- Given records:
§

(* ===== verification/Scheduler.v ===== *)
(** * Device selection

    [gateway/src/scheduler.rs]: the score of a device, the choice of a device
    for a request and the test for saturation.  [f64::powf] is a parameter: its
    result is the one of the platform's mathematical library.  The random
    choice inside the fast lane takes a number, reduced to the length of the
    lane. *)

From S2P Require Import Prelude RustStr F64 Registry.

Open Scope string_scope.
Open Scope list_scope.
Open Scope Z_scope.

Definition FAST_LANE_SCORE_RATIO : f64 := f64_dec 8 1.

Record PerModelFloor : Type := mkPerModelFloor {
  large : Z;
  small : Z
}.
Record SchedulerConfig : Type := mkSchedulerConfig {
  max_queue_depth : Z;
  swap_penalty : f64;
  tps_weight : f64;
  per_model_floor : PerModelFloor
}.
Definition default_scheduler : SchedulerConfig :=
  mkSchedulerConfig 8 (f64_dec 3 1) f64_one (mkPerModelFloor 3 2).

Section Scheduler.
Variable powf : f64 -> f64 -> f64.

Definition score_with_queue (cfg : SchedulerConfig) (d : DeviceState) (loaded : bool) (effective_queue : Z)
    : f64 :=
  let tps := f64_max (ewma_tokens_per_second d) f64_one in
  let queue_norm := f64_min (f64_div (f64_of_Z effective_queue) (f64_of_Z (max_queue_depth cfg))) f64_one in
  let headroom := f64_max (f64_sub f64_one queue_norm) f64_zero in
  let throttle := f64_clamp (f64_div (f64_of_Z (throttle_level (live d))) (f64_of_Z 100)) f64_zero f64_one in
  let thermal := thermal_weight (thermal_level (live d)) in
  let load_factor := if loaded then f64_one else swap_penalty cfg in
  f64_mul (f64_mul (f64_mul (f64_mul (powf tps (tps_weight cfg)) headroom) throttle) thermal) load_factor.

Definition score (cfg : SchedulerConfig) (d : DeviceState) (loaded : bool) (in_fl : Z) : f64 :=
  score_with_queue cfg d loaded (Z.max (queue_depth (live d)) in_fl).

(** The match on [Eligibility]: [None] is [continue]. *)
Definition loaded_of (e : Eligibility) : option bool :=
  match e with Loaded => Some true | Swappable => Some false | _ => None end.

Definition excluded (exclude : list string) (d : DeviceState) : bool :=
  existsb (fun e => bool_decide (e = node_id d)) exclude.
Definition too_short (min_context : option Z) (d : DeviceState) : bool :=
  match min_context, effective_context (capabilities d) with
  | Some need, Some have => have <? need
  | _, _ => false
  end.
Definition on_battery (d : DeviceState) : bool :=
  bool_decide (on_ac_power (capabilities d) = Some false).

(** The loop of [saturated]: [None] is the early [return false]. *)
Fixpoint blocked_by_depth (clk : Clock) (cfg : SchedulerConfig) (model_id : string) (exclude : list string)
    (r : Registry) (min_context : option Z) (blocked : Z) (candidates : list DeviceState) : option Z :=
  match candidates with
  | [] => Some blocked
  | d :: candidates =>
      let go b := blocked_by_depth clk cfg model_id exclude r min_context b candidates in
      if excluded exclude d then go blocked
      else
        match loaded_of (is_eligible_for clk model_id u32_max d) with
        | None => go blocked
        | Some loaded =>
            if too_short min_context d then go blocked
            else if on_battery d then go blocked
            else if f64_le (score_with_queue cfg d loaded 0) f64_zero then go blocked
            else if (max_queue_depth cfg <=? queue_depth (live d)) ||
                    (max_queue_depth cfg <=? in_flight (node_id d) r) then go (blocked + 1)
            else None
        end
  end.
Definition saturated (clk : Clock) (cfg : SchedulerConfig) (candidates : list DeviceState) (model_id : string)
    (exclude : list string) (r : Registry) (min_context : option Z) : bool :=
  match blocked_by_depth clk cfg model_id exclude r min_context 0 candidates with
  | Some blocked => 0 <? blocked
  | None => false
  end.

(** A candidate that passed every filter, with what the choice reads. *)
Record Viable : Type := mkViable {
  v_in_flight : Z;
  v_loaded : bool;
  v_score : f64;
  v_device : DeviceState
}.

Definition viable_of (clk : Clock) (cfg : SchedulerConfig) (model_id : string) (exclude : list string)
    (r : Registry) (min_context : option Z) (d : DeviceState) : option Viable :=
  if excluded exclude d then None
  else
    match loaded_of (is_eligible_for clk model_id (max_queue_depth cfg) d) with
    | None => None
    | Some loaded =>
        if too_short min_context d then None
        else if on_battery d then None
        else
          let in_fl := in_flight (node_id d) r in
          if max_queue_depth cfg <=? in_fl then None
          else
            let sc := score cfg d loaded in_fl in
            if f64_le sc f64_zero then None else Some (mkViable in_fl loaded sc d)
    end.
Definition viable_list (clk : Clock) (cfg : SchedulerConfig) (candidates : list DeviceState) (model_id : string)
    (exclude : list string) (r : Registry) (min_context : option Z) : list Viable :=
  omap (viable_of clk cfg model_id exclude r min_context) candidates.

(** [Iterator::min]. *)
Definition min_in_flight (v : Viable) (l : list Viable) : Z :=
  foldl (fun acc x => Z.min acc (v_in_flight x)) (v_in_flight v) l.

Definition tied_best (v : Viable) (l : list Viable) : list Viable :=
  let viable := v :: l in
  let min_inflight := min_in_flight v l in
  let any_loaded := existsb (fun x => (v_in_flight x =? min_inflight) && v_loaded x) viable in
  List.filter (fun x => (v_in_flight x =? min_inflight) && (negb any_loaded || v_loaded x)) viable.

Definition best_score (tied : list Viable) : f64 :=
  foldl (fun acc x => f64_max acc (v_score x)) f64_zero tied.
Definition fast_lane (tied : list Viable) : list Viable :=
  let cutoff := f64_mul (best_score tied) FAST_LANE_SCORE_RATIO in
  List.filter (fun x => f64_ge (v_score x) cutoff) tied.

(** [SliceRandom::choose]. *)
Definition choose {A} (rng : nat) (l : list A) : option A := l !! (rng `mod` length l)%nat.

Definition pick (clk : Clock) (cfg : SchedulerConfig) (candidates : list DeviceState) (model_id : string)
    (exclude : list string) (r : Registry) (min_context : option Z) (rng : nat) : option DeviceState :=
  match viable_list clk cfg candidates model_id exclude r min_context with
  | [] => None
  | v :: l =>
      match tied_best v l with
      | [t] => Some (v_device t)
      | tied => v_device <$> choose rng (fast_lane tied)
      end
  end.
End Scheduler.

§

- Assignment:
Copy out, from the listing above, every line that contains the word "Clock".

- Solution to this exercise:
Fixpoint blocked_by_depth (clk : Clock) (cfg : SchedulerConfig) (model_id : string) (exclude : list string)
Definition saturated (clk : Clock) (cfg : SchedulerConfig) (candidates : list DeviceState) (model_id : string)
Definition viable_of (clk : Clock) (cfg : SchedulerConfig) (model_id : string) (exclude : list string)
Definition viable_list (clk : Clock) (cfg : SchedulerConfig) (candidates : list DeviceState) (model_id : string)
Definition pick (clk : Clock) (cfg : SchedulerConfig) (candidates : list DeviceState) (model_id : string)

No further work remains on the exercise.